SoFunction
Updated on 2024-11-12

python from the pdf file to achieve text extraction, and automatic translation method

Tested against Python 3.5.2

First install the two packages:

$ pip install googletrans

$ pip install pdfminer3k

googletrans will provide a command translate, this command will call the google translate api to perform automatic translation:

python pdf文件中提取文本,并自动翻译

python pdf文件中提取文本,并自动翻译

python pdf文件中提取文本,并自动翻译

pdfminer3k will provide a tool script:

$  

Search from * for commands that remove headers and footers (highly recommended):

Use the pdftotext tool provided by Ubuntu:

$ pdftotext -y 50 -H 650 -W 1000 -nopgbrk 

$ pdftotext -f 147 -l 166 -y 50 -H 650 -W 1000 -nopgbrk 

Google Translate does not recognize paragraphs or whole sentences, if there is a line break in a whole sentence, you will find that the translation is incomplete, to test the web version of Google Translate:

python pdf文件中提取文本,并自动翻译

Therefore, the need to convert a good pdf text file for splicing, borrowed linux args command, to achieve this function, the entire file line breaks all removed.

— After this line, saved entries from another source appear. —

Lemma sort_method_array_spec ms an idempotent :
  OnePerMethod (length ms) an ->
  exists ms' an' order, sort_method_array address ms an idempotent = Some (ms', an') /\ order ≡ₚ seq 0 (length ms) /\
    Rearranged order (map se_method ms) (map se_method ms') /\ Rearranged order (map se_vtable_index ms) (map se_vtable_index ms') /\
    SortedMethods (map se_method ms') /\ AnnotationsRearranged order an an'.
Proof.
  intros Hl. unfold sort_method_array. destruct (Z.ltb_spec 1 (zlength ms)) as [Hlen|Hlen].
  2: { exists ms, an, (seq 0 (length ms)). split_and!; [done|done| | | |by apply annotations_refl].
    - rewrite <- (length_map se_method ms). apply rearranged_refl.
    - rewrite <- (length_map se_vtable_index ms). apply rearranged_refl.
    - unfold zlength in Hlen. destruct ms as [|e [|e' ms]]; simpl in *; [constructor|repeat constructor|lia]. }
  set (ms1 := if has_annotations an then number set_idnum ms else ms).
  destruct (sort_spec (comparator := method_comparator address) idempotent ms1) as (ms2 & Hsort & HP & Hs).
  destruct (permutation_rearranged ms1 ms2 HP) as (order & HPo & HR).
  assert (forall (B : Type) (f : SortEntry -> B), (forall e i, f (set_idnum e i) = f e) -> map f ms1 = map f ms) as Hms1.
  { intros B f Hf. subst ms1. destruct (has_annotations an); [by apply number_fields|done]. }
  assert (length ms1 = length ms) as Hlen1 by (subst ms1; destruct (has_annotations an); [apply number_length|done]).
  assert (exists an', (if has_annotations an then reorder_annotations ms2 an else Some an) = Some an' /\ AnnotationsRearranged order an an')
    as (an' & Han & HA).
  { subst ms1. destruct (has_annotations an) eqn:Hh; [by apply (reorder_annotations_spec ms)|]. exists an. split; [done|by apply no_annotations]. }
  rewrite Hsort. simpl. rewrite Han. simpl. exists (number set_idnum ms2), an', order. split_and!; [done|by rewrite <- Hlen1| | | |done].
  - rewrite <- (Hms1 _ se_method), (number_fields se_method) by done. by apply rearranged_map.
  - rewrite <- (Hms1 _ se_vtable_index), (number_fields se_vtable_index) by done. by apply rearranged_map.
  - rewrite (number_fields se_method) by done. by apply sorted_entries.
Qed.
Lemma link_keeps_tables heap linked k heap' :
  Loaded address universe (mkMachine heap linked) -> (k < length heap)%nat -> k ∉ linked ->
  link_tables address universe start_of_itable check_signature_loaders heap k = Return heap' ->
  TablesFit heap -> TablesMade (mkMachine heap linked) -> TablesMade (mkMachine heap' (k :: linked)).
Proof.
  intros HL Hk Hnew Hrun Hfit Hmade x Hx Hif. cbn [mc_heap mc_linked] in *. pose proof (ld_hierarchy _ _ _ HL) as H. cbn [mc_heap] in H.
  destruct (link_tables_effect _ _ _ _ heap k heap' Hk Hrun) as (r & _ & Hlen & Hother & Hshell & _).
  assert (Similar heap heap') as HS by (intros y Hy; destruct (decide (y = k)) as [->|]; [done|by rewrite Hother]).
  rewrite Hlen in Hx. rewrite (similar_field heap heap' HS ik_is_interface) in Hif by done. destruct (Hfit x Hx Hif) as [Hn Hr].
  destruct (decide (x = k)) as [->|Hne].
  - destruct (link_tables_itable heap k heap' Hk Hrun) as (heap1 & Hlen1 & Hother1 & Hshell1 & Ht1 & Hinit).
    assert (Similar heap heap1) as HS1 by (intros y Hy; destruct (decide (y = k)) as [->|]; [done|by rewrite Hother1]).
    destruct (Hmade k Hk Hif) as (Hl & Hlaid & _). cbn [mc_heap mc_linked] in *.
    pose proof (laid_out_similar address start_of_itable start_of_shell heap heap1 H HS1 k Hk) as Hlo1.
    assert (NoInitializers heap1 k) as Hn1 by (by apply (no_init_similar address heap heap1 H HS1)).
    pose proof (initialize_itable_safely address universe check_signature_loaders start_of_itable heap1 loaders_answer k Hn1
      ltac:(by rewrite Ht1, Hlo1, Hlaid) ltac:(by rewrite (similar_field heap heap1 HS1 ik_itable_length), Hlo1 by done) true running
      ltac:(by rewrite (similar_field heap heap1 HS1 ik_is_interface))) as Hsafe.
    rewrite Hinit in Hsafe. cbn in Hsafe. rewrite (filled_similar address start_of_itable start_of_shell heap heap1 H HS1 k Hk Hn) in Hsafe.
    rewrite (similar_field heap heap' HS ik_itable_length) by done.
    rewrite (laid_out_similar address start_of_itable start_of_shell heap heap' H HS k Hk), (filled_similar address start_of_itable start_of_shell heap heap' H HS k Hk Hn).
    split; [done|]. split; [|done]. intros Hno. destruct Hno. by left.
  - apply (table_kept heap heap' linked (k :: linked) x H HS Hx Hn); [by rewrite Hother| |by apply (Hmade x)].
    rewrite elem_of_cons. naive_solver.
Qed.
(** The index of each method, decided by computation. *)
Definition index_ok (k : klassOop) (t : methodOop) (ix : Z) : bool :=
  let base := inherited sample_heap k in
  (ix =? nonvirtual_vtable_index) && negb (new_entry sample_heap k base t) && (negb (can_override t) || negb (overrides_entry sample_heap k base t)) ||
  (0 <=? ix) && (Z.to_nat ix <? length (entries_after sample_heap k base (ik_methods (sample_klass k))))%nat &&
  bool_decide (ik_vtable (sample_klass k) !! Z.to_nat ix = Some (Some t)).

Lemma index_ok_spec k t ix : index_ok k t ix = true ->
  IndexOf sample_heap k (inherited sample_heap k) (ik_vtable (sample_klass k))
    (length (entries_after sample_heap k (inherited sample_heap k) (ik_methods (sample_klass k)))) t ix.
Proof.
  unfold index_ok. rewrite orb_true_iff, !andb_true_iff, orb_true_iff, !negb_true_iff, Z.eqb_eq, Z.leb_le, Nat.ltb_lt, bool_decide_eq_true.
  intros [((-> & Hn) & Ho)|((Hp & Hl) & Ht)]; [left|right].
  - split_and!; [done|done|]. intros Hc. destruct Ho; congruence.
  - exists (Z.to_nat ix). split_and!; [lia|done|done].
Qed.

Lemma indexed_by_computation k :
  forallb (fun p => index_ok k (fst p) (snd p)) (zip (ik_methods (sample_klass k)) (ik_vtable_index (sample_klass k))) = true ->
  length (ik_methods (sample_klass k)) = length (ik_vtable_index (sample_klass k)) ->
  Indexed sample_heap k (ik_vtable (sample_klass k)) (ik_vtable_index (sample_klass k)).
Proof.
  intros Hall Hlen p t Hp. destruct (lookup_lt_is_Some_2 (ik_vtable_index (sample_klass k)) p) as [ix Hix].
  { rewrite <- Hlen. by eapply lookup_lt_Some. }
  exists ix. split; [done|]. apply index_ok_spec. apply (proj1 (forallb_forall _ _) Hall (t, ix)). apply list_elem_of_In.
  apply list_elem_of_lookup. exists p. apply lookup_zip_with_Some. eauto.
Qed.

Lemma sample_linked k : (k < 4)%nat -> SampleLinked k.
Proof.
  intros Hk. each_class k; [..|lia].
  all: split; [split; vm_compute; reflexivity|vm_compute; reflexivity|vm_compute; reflexivity|].
  all: apply indexed_by_computation; vm_compute; reflexivity.
Qed.

Lemma sample_chain k s : (k < 4)%nat -> rtc extends k s -> (s < 4)%nat.
Proof. intros Hk Hc. apply (super_chain_le _ _ sample_hierarchy) in Hc. lia. Qed.

Lemma sample_superclasses k : Superclasses sample_heap SampleLinked k.
Proof. intros s x Hs Hx. apply sample_linked. apply (sample_chain s x); [|done]. apply sample_extends in Hs. lia. Qed.

(** The one final method. *)
Lemma sample_final k m : m ∈ ik_methods (sample_klass k) -> is_final m = true -> m_name m = "getClass"%string.
Proof.
  intros Hin Hf. apply String.eqb_eq. apply (methods_forall k (fun m => negb (is_final m) || String.eqb (m_name m) "getClass")) in Hin.
  - by rewrite Hf in Hin.
  - each_class k; vm_compute; reflexivity.
Qed.

Lemma sample_linkable : Linkable sample_address sample_universe sample_heap 3%nat 2%nat.
Proof.
  split.
  - done.
  - eapply li_sized, sample_linked. lia.
  - apply sample_superclasses.
  - left. vm_compute. done.
  - intros t sm Ht _ (_ & (Hin & Hn & _) & _). apply not_true_is_false. intros Hf. apply sample_final in Hin; [|done].
    apply (methods_forall 3%nat (fun m => negb (String.eqb (m_name m) "getClass"))) in Ht; [|vm_compute; reflexivity].
    by rewrite <- Hn, Hin in Ht.
  - intros t Ht Hn. exfalso.
    apply (methods_forall 3%nat (fun m => negb (String.eqb (m_name m) class_initializer_name))) in Ht; [|vm_compute; reflexivity].
    apply negb_true_iff, String.eqb_neq in Ht. done.
  - intros t im Ht _ Him.
    apply (methods_forall 3%nat (fun t =>
      match lookup_method_in_all_interfaces sample_address sample_heap 2%nat (m_name t) (m_signature t),
            lookup_method sample_address sample_heap 2%nat (m_name t) (m_signature t) with
      | Some _, Some mo => negb (is_static mo) && negb (is_private mo) && may_override sample_heap 3%nat (method_holder mo) mo
      | _, _ => true
      end)) in Ht; [|vm_compute; reflexivity].
    rewrite Him in Ht. destruct (lookup_method _ _ _ _ _) as [mo|]; [|done].
    by apply andb_true_iff in Ht as [[?%negb_true_iff ?%negb_true_iff]%andb_true_iff ?].
Qed.
(** The three ways in which a call of [PreloadGranularity] ends. *)
Lemma PreloadGranularity_cases (s : SearchService) (granularity : string) :
  exists s2,
    sameData s s2 /\ keepsCache s s2
    /\ ((isLoaded s granularity = true
         /\ PreloadGranularity s granularity = (s, Ret tt))
        \/ (isLoaded s granularity = false
            /\ snd (PreloadGranularity s granularity) <> Ret tt
            /\ fst (PreloadGranularity s granularity) = s2)
        \/ (isLoaded s granularity = false
            /\ (granularity = "verse" \/ granularity = "chapter")
            /\ exists index embs lookup,
                 wf_index index
                 /\ PreloadGranularity s granularity
                    = (install s2 granularity index embs lookup, Ret tt))).
Proof.
  assert (Hself : sameData s s /\ keepsCache s s).
  { split; [repeat split |]. split; [auto |]. exists []. now rewrite app_nil_r. }
  unfold PreloadGranularity.
  destruct (isLoaded s granularity) eqn:Hloaded.
  { exists s. destruct Hself. auto. }
  destruct (urlsFor granularity) as [[[embeddingURL fallbackURL] textURL] |] eqn:Hurls.
  2:{ exists s. destruct Hself. split; [assumption |]. split; [assumption |].
      right. left. cbn [fst snd]. repeat split. discriminate. }
  assert (Hknown : granularity = "verse" \/ granularity = "chapter")
    by (apply urlsFor_known; congruence).
  set (s0 := with_trace s _).
  assert (H0 : sameData s s0 /\ keepsCache s s0).
  { split; [repeat split |]. split; [auto |]. eexists. reflexivity. }
  destruct H0 as [Hs0 Hk0].
  destruct (loadWithFallback_sameData s0 embeddingURL fallbackURL) as [Hs1 Hk1].
  destruct (loadWithFallback s0 embeddingURL fallbackURL) as [s1 o1].
  cbn [fst] in Hs1, Hk1.
  assert (Hs1' : sameData s s1) by exact (sameData_trans s s0 s1 Hs0 Hs1).
  assert (Hk1' : keepsCache s s1) by exact (keepsCache_trans s s0 s1 Hk0 Hk1).
  destruct o1 as [embeddingData | e | p];
    try (exists s1; split; [exact Hs1' |]; split; [exact Hk1' |];
         right; left; cbn [fst snd]; repeat split; discriminate).
  destruct (loadFromURL_sameData s1 textURL false) as [Hs2 Hk2].
  destruct (loadFromURL s1 textURL false) as [s2 o2].
  cbn [fst] in Hs2, Hk2.
  assert (Hs2' : sameData s s2) by exact (sameData_trans s s1 s2 Hs1' Hs2).
  assert (Hk2' : keepsCache s s2) by exact (keepsCache_trans s s1 s2 Hk1' Hk2).
  exists s2. split; [exact Hs2' |]. split; [exact Hk2' |].
  destruct o2 as [textData | e | p];
    try (right; left; cbn [fst snd]; repeat split; discriminate).
  destruct (buildIndex embeddingData) as [[index embs] | e | p] eqn:Hbuild;
    try (right; left; cbn [fst snd]; repeat split; discriminate).
  right. right. split; [reflexivity |]. split; [exact Hknown |].
  exists index, embs, (processTextData textData granularity).
  split; [eapply buildIndex_wf; exact Hbuild | reflexivity].
Qed.

(** X10.  A load that does not succeed leaves no part of a granularity
    behind: the indices, the lookup tables, the set of loaded
    granularities and the embedding service are those of before, and the
    granularity is still not loaded.  Only the cache and the list of
    effects may have grown. *)
Theorem PreloadGranularity_failure_keeps_data (s : SearchService)
    (granularity : string) :
  snd (PreloadGranularity s granularity) <> Ret tt ->
  sameData s (fst (PreloadGranularity s granularity))
  /\ keepsCache s (fst (PreloadGranularity s granularity))
  /\ isLoaded (fst (PreloadGranularity s granularity)) granularity = false.
Proof.
  intros Hfail.
  destruct (PreloadGranularity_cases s granularity)
    as (s2 & Hs & Hk & [[_ Heq] | [(Hl & _ & Heq) | (_ & _ & index & embs & lookup & _ & Heq)]]).
  - rewrite Heq in Hfail. now contradiction Hfail.
  - rewrite Heq. split; [exact Hs |]. split; [exact Hk |].
    destruct Hs as (_ & _ & _ & _ & Hlg). unfold isLoaded in *. now rewrite Hlg.
  - rewrite Heq in Hfail. now contradiction Hfail.
Qed.
Lemma totalCost_loop_panics_iff_witness :
  (exists total,
      service.totalCost_loop (toTime jan_2025) (toTime dec_2025)
        [sub_of 1 100 "06-2024" (Some "03-2025")] 0 = Ret total)
  /\ service.totalCost_loop (toTime jan_2025) (toTime dec_2025)
       [sub_of 1 100 "06-2024" (Some "")] 0
     = Panic (IndexOutOfRange 1 1).
Proof.
  split.
  - destruct (totalCost_loop_panics_iff (toTime jan_2025) (toTime dec_2025)
                [sub_of 1 100 "06-2024" (Some "03-2025")])
      as (H & _ & Hw).
    apply H, Hw. constructor; [reflexivity | constructor].
  - destruct (totalCost_loop_panics_iff (toTime jan_2025) (toTime dec_2025)
                [sub_of 1 100 "06-2024" (Some "")])
      as (_ & H & _).
    apply H. intros HF. inversion HF as [|? ? [_ Hsep] _].
    apply (Hsep EmptyString eq_refl). exact I.
Defined.

Lemma totalCost_loop_order_independent_witness :
  service.totalCost_loop (toTime jan_2025) (toTime dec_2025)
    [sub_of 1 100 "06-2024" (Some "03-2025"); sub_of 2 400 "07-2025" None] 0
  = service.totalCost_loop (toTime jan_2025) (toTime dec_2025)
      [sub_of 2 400 "07-2025" None; sub_of 1 100 "06-2024" (Some "03-2025")]
      0.
Proof.
  apply totalCost_loop_order_independent, perm_swap.
Defined.

Lemma GetTotalCost_aggregates_what_List_returns_witness :
  service.GetTotalCost repository.table
    (models.mkTotalCostRequest None None "01-2025" "12-2025")
    (world_of [sub_of 1 100 "06-2024" (Some "03-2025")])
  = let* totalCost :=
      service.totalCost_loop (toTime jan_2025) (toTime dec_2025)
        [sub_of 1 100 "06-2024" (Some "03-2025")] 0 in
    Ret (Ok (models.mkTotalCostResponse totalCost),
         emit (LogInfo "Total cost calculated")
           (emit (CallList ∅)
              (world_of [sub_of 1 100 "06-2024" (Some "03-2025")]))).
Proof.
  apply (GetTotalCost_aggregates_what_List_returns repository.table
           None None "01-2025" "12-2025" jan_2025 dec_2025);
    [reflexivity | exact denotes_01_2025 | exact denotes_12_2025
     | order_of_months].
Defined.

Lemma Update_keeps_identity_witness :
  exists sub w',
    service.Update repository.table 1%N
      (models.mkSubscriptionUpdate None (Some 250) None None None)
      (world_of [sub_of 1 100 "06-2024" (Some "03-2025")])
    = Ret (Ok sub, w')
    /\ models.ID sub = 1%N
    /\ models.EndDate sub <> None.
Proof.
  destruct (service.Update repository.table 1%N
              (models.mkSubscriptionUpdate None (Some 250) None None None)
              (world_of [sub_of 1 100 "06-2024" (Some "03-2025")]))
    as [[[sub|e] w']|p] eqn:Hrun; try (vm_compute in Hrun; discriminate).
  destruct (Update_keeps_identity repository.table 1%N
              (models.mkSubscriptionUpdate None (Some 250) None None None)
              (world_of [sub_of 1 100 "06-2024" (Some "03-2025")])
              (sub_of 1 100 "06-2024" (Some "03-2025")) sub w' eq_refl Hrun)
    as (Hid & _ & _ & Hend & _).
  exists sub, w'. split; [reflexivity|]. split; [exact Hid|].
  apply Hend. discriminate.
Defined.

Lemma calculateOverlapMonths_bounds_witness :
  0 <= service.calculateOverlapMonths
         (toTime jan_2025) (toTime dec_2025) (toTime jun_2024) (toTime mar_2025)
    <= 97200.
Proof.
  destruct (calculateOverlapMonths_bounds jan_2025 dec_2025 jun_2024 mar_2025)
    as [H _]; [valid_month.. | exact H].
Defined.

Lemma reversed_subscription_contributes_nothing_witness :
  well_dated (sub_of 1 100 "03-2025" (Some "06-2024")) = true
  /\ service.totalCost_step (toTime jan_2025) (toTime dec_2025) 0
       (sub_of 1 100 "03-2025" (Some "06-2024"))
     = Ret 0.
Proof.
  apply (reversed_subscription_contributes_nothing jan_2025 dec_2025
           (sub_of 1 100 "03-2025" (Some "06-2024")) mar_2025 jun_2024
           "06-2024" 0);
    [valid_month | valid_month | exact denotes_03_2025 | reflexivity
     | exact denotes_06_2024 | left; cbn; lia | exact zero_is_int].
Defined.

But the problem arises again, the whole file becomes one line, and all our paragraph structure disappears, so we need to manually add the delimiter, set to a special character @.

python pdf文件中提取文本,并自动翻译

Execute the following command:

cat trans_src.txt |xargs |xargs -0 -d '@' -i{} translate -d zh-cn {} |tee trans_dst.txt

cat sva_src_1to2.txt |xargs |xargs -0 -d '&' -i{} translate -d zh-cn {} |xargs -d'\n' -n4 | awk -F'zh-cn' '{print $2}' | awk -F'[][]' '{print $2}' | tee sva_dst_1to2.txt

Redirect the translated text to a file, then do some simple post-processing on the file, and you're done.

python pdf文件中提取文本,并自动翻译

Above this python to realize the extraction of text from pdf files, and automatic translation is the method I share with you all the content, I hope to be able to give you a reference, but also hope that you support me more.